Tuesday, September 15, 2020

Boys and Literacy (part 7)

 

A social constructionist notion promoted by Pollack (1999) is a “boys code” which governs male behavior through culturally engineered myths of masculinity. Pollack stresses that this social code harms boys and makes intimate relationships taboo- a notion not supported by the work of Smith and Wilhelm, which highly emphasized the social aspects of boys and literacy. The social constructionist position, however, is more useful to educators than the biological constructionist because it leaves room for schools and society to influence behavior. Authors such as Miedzien, Silverstein and Rashbaum take social constructionists’ views even further as they transform the meanings of manhood by using principles of feminism. Their writings have elicited angry responses from the biological constructionist position heralded by Hoff Sommer. In her 2000 book The War Against Boys: how misguided feminism is harming our young men she argues that boys are so oppressed by the feminist ideology typically expressed through schools they have in fact become “victims” and “the second sex”.

 It is no surprise that most traditional English teachers are women. British educator Kit Thomas, exploring the influence of predominantly female veteran English teachers on their apprentices, explains how the socialization of male trainee teachers has been researched in the primary schools but overlooked in secondary schools. Thomas addresses the fact that more women than men teach English in secondary schools, so training takes place in female-dominated English departments.
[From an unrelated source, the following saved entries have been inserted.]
Lemma put_cell_keeps (h0 h h' : Store.heap) (board : Store.loc) (x y : Z)
    (v : ascii) res :
  StoreEngine.put_cell board x y v h = (res, h') ->
  h0 ⊆ h -> owns h0 h board ->
  h0 ⊆ h' /\ owns h0 h' board.
Proof.
  intros Hrun Hsub Hown. unfold StoreEngine.put_cell in Hrun.
  unfold Store.sbind, Store.load_rows, Store.lift, Store.load_row, Store.store in Hrun.
  destruct (Store.rows_at h board) as [rows | e |] eqn:Hrows.
  2,3: injection Hrun as <- <-; split; assumption.
  destruct (getitem rows x) as [r | e |] eqn:Hr.
  2,3: injection Hrun as <- <-; split; assumption.
  destruct (Store.row_at h r) as [cells | e |] eqn:Hcells.
  2,3: injection Hrun as <- <-; split; assumption.
  destruct (setitem cells y v) as [cells' | e |].
  2,3: injection Hrun as <- <-; split; assumption.
  injection Hrun as <- <-.
  assert (Hr0 : h0 !! r = None).
  { specialize (Hown rows Hrows). rewrite Forall_forall in Hown.
    apply Hown. eapply getitem_elem_of. exact Hr. }
  split; [apply insert_subseteq_r; assumption |].
  intros rows2. unfold Store.rows_at. rewrite lookup_insert. case_decide.
  - discriminate.
  - intros H2. apply Hown. exact H2.
Qed.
The implication is that the feminization is perpetuated, and that the outcome of this influence is realized in curriculum models of teaching and ultimately the choices of what is read in Literature classes.

Even so, to draw emasculating political agendas from those facts, or in turn to say that the current attention to boys is an attempt to further empower boys over girls, is too much. In any case, while both social and biological constructionists debate the gender wars, real teachers, librarians, and parents are simply searching for strategies to help boys. These strategies include a myriad of resources that list the types of books boys might like to read. Bibliographic resources come in different formats including books, journals, websites, wikis, blogs, and listservs. Books are usually organized by genre, like horror, adventure, science fiction, war, fantasy, and mystery, but there are crossovers such as graphic novels about history. An example is Maus, a current and popular comic book series that explores the sadness and horrors of the Holocaust.